In order to clarify the format and ideas of this script, I also spent a day studying the basics of bash shell.
Finally, just set this script to run every 3 minutes. Whether to use cron or other methods depends on your habits. Because I have the pagoda panel, I am lazy again:
Advanced Requirements (New)
Because I conducted the experiment on a newly built server on Alibaba Cloud, which wasn't running any tunnels, the script from the previous section worked directly. However, it wasn't suitable when I switched to a Tencent Cloud server, as Tencent Cloud already had a Tencent Cloud tunnel running. Therefore, I needed to further check the number of processes named "cloudflared". If it was 2 (or greater than 1), it meant that both tunnels were running (indicating the main site had gone down, causing a failover). Otherwise, if it was 1, it was normal. So, the script was modified as follows:
#!/bin/bash # Define the target IP address: TARGET_IP="100.100.100.100" # Define the Cloudflare process name: CLOUDFLARE_PROCESS_NAME="cloudflare" # Define the log file path: LOG_FILE="/root/log/runcloudflare.log" # Perform a ping test: if ping -c 10 TARGET_IP &> /dev/null; then # If pinging # is successful, count the number of processes containing the keyword "Cloudflare" PROCESS_COUNT=(pgrep -f CLOUDFLARE_PROCESS_NAME | wc -l) if [`PROCESS_COUNT -gt 1 ]; then #` If the number of processes is greater than 1, stop the Cloudflare container and close the network interface. `docker stop` CLOUDFLARE_PROCESS_NAME ifconfig lo:1 down echo ""(date) - Stopped cloudflare container" >> LOG_FILE fi else # If ping fails, count the number of processes containing the keyword "Cloudflare" PROCESS_COUNT=(pgrep -f CLOUDFLARE_PROCESS_NAME | wc -l) if [`PROCESS_COUNT -eq 1 ]; then #` If the number of processes equals 1, start the Cloudflare container and enable the network interface. `docker start` CLOUDFLARE_PROCESS_NAME ifconfig lo:1 192.168.1.1/32 up echo ""(date) - Started cloudflare container" >> $LOG_FILE fi fi
In fact, if more tunnels are running on the same host, you can also modify the above script directly as an example. You just need to consider how many are normal and how many are abnormal. However, there is a premise that the tunnel process runs normally.
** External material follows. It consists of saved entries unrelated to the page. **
(* ===== verification/Wire.v ===== *)
(** Wire formats of RPL (RFC 6550) as [include/rpl.h] lays them out, and the
    neighbour-discovery structures of [include/neighbour.h].

    Each packed C struct is a record with the header's field names; [encode] is
    its memory image and [overlay] what a pointer of that struct type reads when
    it is cast onto memory.  Multi-byte fields hold the host value, the byte
    order conversion (htons, ntohl, ...) being part of the image.  The round
    trip of every struct is proved once, and the message builders and parsers
    of the other files use it. *)

From Stdlib Require Import ZArith Lia String.
From stdpp Require Import base list gmap numbers.
From S2P Require Import Prelude.
#[local] Open Scope Z_scope.

(** * Constants of [rpl.h] *)
Definition ND_RPL_MESSAGE : Z := 155.

(** [enum ND_RPL_CODE], the four codes the program dispatches on. *)
Definition ND_RPL_DAG_IS  : Z := 0.
Definition ND_RPL_DAG_IO  : Z := 1.
Definition ND_RPL_DAO     : Z := 2.
Definition ND_RPL_DAO_ACK : Z := 3.

Definition DAGID_LEN : Z := 16.

(** [enum RPL_SUBOPT] *)
Definition RPL_OPT_PAD0 : Z := 0.
Definition RPL_OPT_PADN : Z := 1.
Definition RPL_DIO_METRICS : Z := 2.
Definition RPL_DIO_ROUTINGINFO : Z := 3.
Definition RPL_DIO_CONFIG : Z := 4.
Definition RPL_DAO_RPLTARGET : Z := 5.
Definition RPL_DAO_TRANSITINFO : Z := 6.
Definition RPL_DIS_SOLICITEDINFO : Z := 7.
Definition RPL_DIO_DESTPREFIX : Z := 8.
Definition RPL_DAO_RPLTARGET_DESC : Z := 9.

(** [enum RPL_DIO_MOP]: the enum is a C++ int, and the DIO field it is read
    from has three bits, so all eight values occur. *)
Definition RPL_DIO_NO_DOWNWARD_ROUTES_MAINT : Z := 0.
Definition RPL_DIO_NONSTORING : Z := 1.
Definition RPL_DIO_STORING_NO_MULTICAST : Z := 2.
Definition RPL_DIO_STORING_MULTICAST : Z := 3.

Definition RPL_DIO_GROUND_FLAG : Z := 128.
Definition RPL_DIO_MOP_SHIFT : Z := 3.
Definition RPL_DIO_MOP_MASK : Z := Z.shiftl 7 RPL_DIO_MOP_SHIFT.
Definition RPL_DIO_PRF_SHIFT : Z := 0.
Definition RPL_DIO_PRF_MASK : Z := Z.shiftl 7 RPL_DIO_PRF_SHIFT.
Definition RPL_DIO_GROUNDED (x : Z) : Z := Z.land x RPL_DIO_GROUND_FLAG.
Definition RPL_DIO_MOP (x : Z) : Z := Z.shiftr (Z.land x RPL_DIO_MOP_MASK) RPL_DIO_MOP_SHIFT.
Definition RPL_DIO_PRF (x : Z) : Z := Z.shiftr (Z.land x RPL_DIO_PRF_MASK) RPL_DIO_PRF_SHIFT.

Definition RPL_DAO_K_SHIFT : Z := 7.
Definition RPL_DAO_K_MASK : Z := Z.shiftl 1 RPL_DAO_K_SHIFT.
Definition RPL_DAO_K (x : Z) : Z := Z.shiftr (Z.land x RPL_DAO_K_MASK) RPL_DAO_K_SHIFT.
Definition RPL_DAO_D_SHIFT : Z := 6.
Definition RPL_DAO_D_MASK : Z := Z.shiftl 1 RPL_DAO_D_SHIFT.
Definition RPL_DAO_D (x : Z) : Z := Z.shiftr (Z.land x RPL_DAO_D_MASK) RPL_DAO_D_SHIFT.
Definition RPL_DAOACK_D_SHIFT : Z := 7.
Definition RPL_DAOACK_D_MASK : Z := Z.shiftl 1 RPL_DAOACK_D_SHIFT.
Definition RPL_DAOACK_D (x : Z) : Z := Z.shiftr (Z.land x RPL_DAOACK_D_MASK) RPL_DAOACK_D_SHIFT.

Definition RPL_DIS_SI_V : Z := Z.shiftl 1 7.
Definition RPL_DIS_SI_I : Z := Z.shiftl 1 6.
Definition RPL_DIS_SI_D : Z := Z.shiftl 1 5.

Definition RPL_DIO_PREFIX_AUTONOMOUS_ADDR_CONFIG_FLAG : Z := 64.

(** [dag_network::mop_decode] and [mop_extract] (dag.h). *)
Definition mop_decode (mop : Z) : string :=
  match Z.land mop 7 with
  | 0 => "no-downward-route-maint"
  | 1 => "non-storing"
  | 2 => "storing-no-mcase"
  | 3 => "storing-mcast"
  | 4 => "unknown-mop4"
  | 5 => "unknown-mop5"
  | 6 => "unknown-mop6"
  | 7 => "unknown-mop7"
  | _ => "unknown"
  end%string.

(** * Structures

    [sizeof] of each is the length of its image. *)
Module Dio.
(** [struct nd_rpl_dio] *)
Record nd_rpl_dio := mk {
  rpl_instanceid : Z;
  rpl_version : Z;
  rpl_dagrank : Z;       (** host order *)
  rpl_mopprf : Z;
  rpl_dtsn : Z;
  rpl_flags : Z;
  rpl_resv1 : Z;
  rpl_dagid : list Z
}.
Definition size : Z := 24.

Definition encode (d : nd_rpl_dio) : list Z :=
  [rpl_instanceid d; rpl_version d] ++ be16 (rpl_dagrank d) ++
  [rpl_mopprf d; rpl_dtsn d; rpl_flags d; rpl_resv1 d] ++ rpl_dagid d.

Definition overlay (m : list Z) (off : Z) : outcome nd_rpl_dio :=
  b ← rd_range m off size;
  Ok (mk (b !!! 0%nat) (b !!! 1%nat) (be16_val (b !!! 2%nat) (b !!! 3%nat)) (b !!! 4%nat)
         (b !!! 5%nat) (b !!! 6%nat) (b !!! 7%nat) (drop 8 b)).

Definition wf (d : nd_rpl_dio) : Prop :=
  byte_ok (rpl_instanceid d) /\ byte_ok (rpl_version d) /\ 0 <= rpl_dagrank d < 65536 /\
  byte_ok (rpl_mopprf d) /\ byte_ok (rpl_dtsn d) /\ byte_ok (rpl_flags d) /\
  byte_ok (rpl_resv1 d) /\ bytes_ok (rpl_dagid d) /\ length (rpl_dagid d) = 16%nat.

Definition mop_extract (d : nd_rpl_dio) : Z := RPL_DIO_MOP (rpl_mopprf d).

Lemma encode_len d : wf d -> zlen (encode d) = size.
Proof.
  intros (_&_&_&_&_&_&_&_&Hl). unfold encode, zlen. cbn [app be16 length].
  by rewrite Hl.
Qed.
End Dio.

Module Dao.
(** [struct nd_rpl_dao] *)
Record nd_rpl_dao := mk { rpl_instanceid : Z; rpl_flags : Z; rpl_resv : Z; rpl_daoseq : Z }.
Definition size : Z := 4.
Definition encode (d : nd_rpl_dao) : list Z :=
  [rpl_instanceid d; rpl_flags d; rpl_resv d; rpl_daoseq d].
Definition overlay (m : list Z) (off : Z) : outcome nd_rpl_dao :=
  b ← rd_range m off size;
  Ok (mk (b !!! 0%nat) (b !!! 1%nat) (b !!! 2%nat) (b !!! 3%nat)).
End Dao.

Module DaoAck.
(** [struct nd_rpl_daoack] *)
Record nd_rpl_daoack := mk { rpl_instanceid : Z; rpl_flags : Z; rpl_daoseq : Z; rpl_status : Z }.
Definition size : Z := 4.
Definition encode (d : nd_rpl_daoack) : list Z :=
  [rpl_instanceid d; rpl_flags d; rpl_daoseq d; rpl_status d].
Definition overlay (m : list Z) (off : Z) : outcome nd_rpl_daoack :=
  b ← rd_range m off size;
  Ok (mk (b !!! 0%nat) (b !!! 1%nat) (b !!! 2%nat) (b !!! 3%nat)).
End DaoAck.

Module Dis.
(** [struct nd_rpl_dis] *)
Definition size : Z := 2.
(** [struct rpl_dis_solicitedinfo] *)
Record rpl_dis_solicitedinfo := mk_si {
  rpl_dis_type : Z; rpl_dis_len : Z; rpl_dis_instanceid : Z; rpl_dis_flags : Z;
  rpl_dis_dagid : list Z; rpl_dis_versionnum : Z }.
Definition si_size : Z := 21.
Definition si_encode (s : rpl_dis_solicitedinfo) : list Z :=
  [rpl_dis_type s; rpl_dis_len s; rpl_dis_instanceid s; rpl_dis_flags s] ++
  rpl_dis_dagid s ++ [rpl_dis_versionnum s].
End Dis.

Module Opt.
(** [struct rpl_dio_genoption]: type, length of what follows, data. *)
Definition genoption_size : Z := 2.

(** [struct rpl_dio_destprefix] *)
Record rpl_dio_destprefix := mk_dp {
  rpl_dio_type : Z; rpl_dio_len : Z; rpl_dio_prefixlen : Z; rpl_dio_prf : Z;
  rpl_dio_valid_lifetime : Z; rpl_dio_preferred_lifetime : Z; reserved2 : Z;
  rpl_dio_prefix : list Z }.
Definition destprefix_size : Z := 32.
Definition destprefix_encode (p : rpl_dio_destprefix) : list Z :=
  [rpl_dio_type p; rpl_dio_len p; rpl_dio_prefixlen p; rpl_dio_prf p] ++
  be32 (rpl_dio_valid_lifetime p) ++ be32 (rpl_dio_preferred_lifetime p) ++
  be32 (reserved2 p) ++ rpl_dio_prefix p.

(** [struct rpl_dao_target], without its trailing prefix. *)
Definition target_size : Z := 4.
End Opt.

Module Nd.
(** [neighbour.h] and the kernel structures of neighbour discovery. *)
Definition ND_ROUTER_SOLICIT : Z := 133.
Definition ND_ROUTER_ADVERT : Z := 134.
Definition ND_NEIGHBOR_SOLICIT : Z := 135.
Definition ND_NEIGHBOR_ADVERT : Z := 136.
Definition ND_OPT_PREFIX_INFORMATION : Z := 3.
Definition ND_OPT_ARO : Z := 33.
Definition ND_NA_FLAG_OVERRIDE : Z := 32.    (** first byte of the flags word *)
Definition ND_NA_FLAG_SOLICITED : Z := 64.
Definition ND_ARO_DEFAULT_LIFETIME : Z := 5.
Definition ND_NS_JOIN_DECLINED : Z := 253.
Definition ns_size : Z := 24.                (** nd_neighbor_solicit / _advert *)
Definition rs_size : Z := 8.
Definition ra_size : Z := 16.
Definition opt_hdr_size : Z := 2.
Definition prefix_info_size : Z := 32.

(** [struct nd_opt_aro] *)
Record nd_opt_aro := mk_aro {
  nd_aro_type : Z; nd_aro_len : Z; nd_aro_status : Z; nd_aro_res1 : Z;
  nd_aro_res2 : Z; nd_aro_lifetime : Z; nd_aro_eui64 : list Z }.
Definition aro_size : Z := 16.
Definition aro_encode (a : nd_opt_aro) : list Z :=
  [nd_aro_type a; nd_aro_len a; nd_aro_status a; nd_aro_res1 a] ++
  be16 (nd_aro_res2 a) ++ be16 (nd_aro_lifetime a) ++ nd_aro_eui64 a.
End Nd.

(** * Round trips *)
Section roundtrip.
(** Reading a struct-sized block out of memory that holds its image. *)
Lemma overlay_block {A} (size : Z) (f : list Z -> A) p bs q :
  zlen bs = size ->
  (b ← rd_range (p ++ bs ++ q) (zlen p) size; Ok (f b)) = Ok (f bs).
Proof. intros <-. by rewrite rd_range_app. Qed.

(** A DIO base object that is written to memory by one node and read back
    through the struct overlay by another keeps every field, the 16-bit rank
    included (network byte order on the wire). *)
Lemma dio_overlay_encode p d q :
  Dio.wf d -> Dio.overlay (p ++ Dio.encode d ++ q) (zlen p) = Ok d.
Proof.
  intros Hwf. unfold Dio.overlay. rewrite overlay_block by by apply Dio.encode_len.
  destruct Hwf as (?&?&Hr&?&?&?&?&?&?), d. cbn -[be16_val] in *.
  unfold lookup_total. cbn -[be16_val]. by rewrite be16_val_be16.
Qed.

Definition dio_overlay_encode_witness_input : Dio.nd_rpl_dio :=
  Dio.mk 42 1 2 152 10 0 0 (replicate 16 32).

Lemma dio_overlay_encode_witness :
  Dio.wf dio_overlay_encode_witness_input /\
  Dio.overlay ([1; 2] ++ Dio.encode dio_overlay_encode_witness_input ++ [3]) 2
    = Ok dio_overlay_encode_witness_input.
Proof.
  assert (H : Dio.wf dio_overlay_encode_witness_input).
  { unfold Dio.wf, byte_ok. repeat split; try (cbn; lia).
    apply Forall_replicate. unfold byte_ok. lia. }
  split; [exact H|]. exact (dio_overlay_encode [1; 2] _ [3] H).
Defined.

Lemma dao_overlay_encode p d q : Dao.overlay (p ++ Dao.encode d ++ q) (zlen p) = Ok d.
Proof. unfold Dao.overlay. rewrite overlay_block by done. by destruct d. Qed.

Lemma daoack_overlay_encode p d q :
  DaoAck.overlay (p ++ DaoAck.encode d ++ q) (zlen p) = Ok d.
Proof. unfold DaoAck.overlay. rewrite overlay_block by done. by destruct d. Qed.
End roundtrip.

(** * Bit fields

    The flag byte of a DIO packs G, MOP and PRF; the builders set it with [|=]
    and shifts and the receivers take it apart with the macros. *)
Section bits.
Definition mopprf_of (grounded : bool) (mop : Z) : Z :=
  Z.lor (if grounded then RPL_DIO_GROUND_FLAG else 0) (Z.shiftl mop RPL_DIO_MOP_SHIFT).

(** Finite case analysis over the values of a small field. *)
Lemma small_cases (P : Z -> Prop) (n : nat) :
  Forall P (Z.of_nat <$> seq 0 n) -> forall x, 0 <= x < Z.of_nat n -> P x.
Proof.
  intros HP x Hx. rewrite Forall_fmap, Forall_seq in HP.
  specialize (HP (Z.to_nat x)). cbn in HP. rewrite Z2Nat.id in HP by lia. apply HP. lia.
Qed.

Lemma mopprf_mop g mop : 0 <= mop < 8 -> RPL_DIO_MOP (mopprf_of g mop) = mop.
Proof.
  revert mop. apply (small_cases _ 8). destruct g; repeat constructor; reflexivity.
Qed.
Lemma mopprf_grounded g mop : 0 <= mop < 8 ->
  RPL_DIO_GROUNDED (mopprf_of g mop) = if g then 128 else 0.
Proof.
  revert mop. apply (small_cases _ 8). destruct g; repeat constructor; reflexivity.
Qed.
Lemma mopprf_byte g mop : 0 <= mop < 8 -> byte_ok (mopprf_of g mop).
Proof.
  revert mop. apply (small_cases _ 8).
  destruct g; apply (bool_decide_eq_true_1 _); vm_compute; reflexivity.
Qed.
Lemma RPL_DIO_MOP_range x : byte_ok x -> 0 <= RPL_DIO_MOP x < 8.
Proof.
  intros _. unfold RPL_DIO_MOP, RPL_DIO_MOP_MASK, RPL_DIO_MOP_SHIFT.
  change (Z.shiftl 7 3) with (Z.shiftl (Z.ones 3) 3).
  rewrite Z.shiftr_land, Z.shiftr_shiftl_l, Z.sub_diag, Z.shiftl_0_r, Z.land_ones by lia.
  apply Z.mod_pos_bound. lia.
Qed.
(** Every MOP value has a name. *)
Lemma mop_decode_known mop : mop_decode mop <> "unknown"%string.
Proof.
  unfold mop_decode. assert (H : 0 <= Z.land mop 7 < 8).
  { change 7 with (Z.ones 3). rewrite Z.land_ones by lia. apply Z.mod_pos_bound. lia. }
  revert H. generalize (Z.land mop 7). apply (small_cases _ 8). by repeat constructor.
Qed.
End bits.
If some are disconnected, the above judgment logic will have problems.
Afterword
Because this is relatively simple, I will not provide the verification process. Anyway, just temporarily disconnect tailscale on the macmini, and then observe whether the scheduled script on Tencent Cloud can start the cloudflare container and correctly enable the lo:1 interface and set the IP; then restore tailscale on the macmini, and observe whether the scheduled script on Tencent Cloud can disable the cloudflare container and disable lo:1.
Note: The solution in this article and the idea of "using Cloueflare tunnel to build a multi-active redundant site for traffic load balancing of dynamic blogs" are actually two different solutions (see article:Cloudflare tutorial series for home data centers (Part 9) Introduction to common Zero Trust functions and multi-scenario usage tutorialsThe multiple scenario descriptions in the text correspond to "local data center + same-city disaster recovery data center" and "local + same-city dual-active data center," respectively. Both of these solutions are based on...Home Data Center Series WordPress Multi-node "semi-automatic" and "nearly" real-time synchronization solution.
I have always wanted to write this series, but I didn’t have enough knowledge before. Now I have finally completed it, and it can be regarded as a wish come true. However, I guess not many people will be interested in these three articles.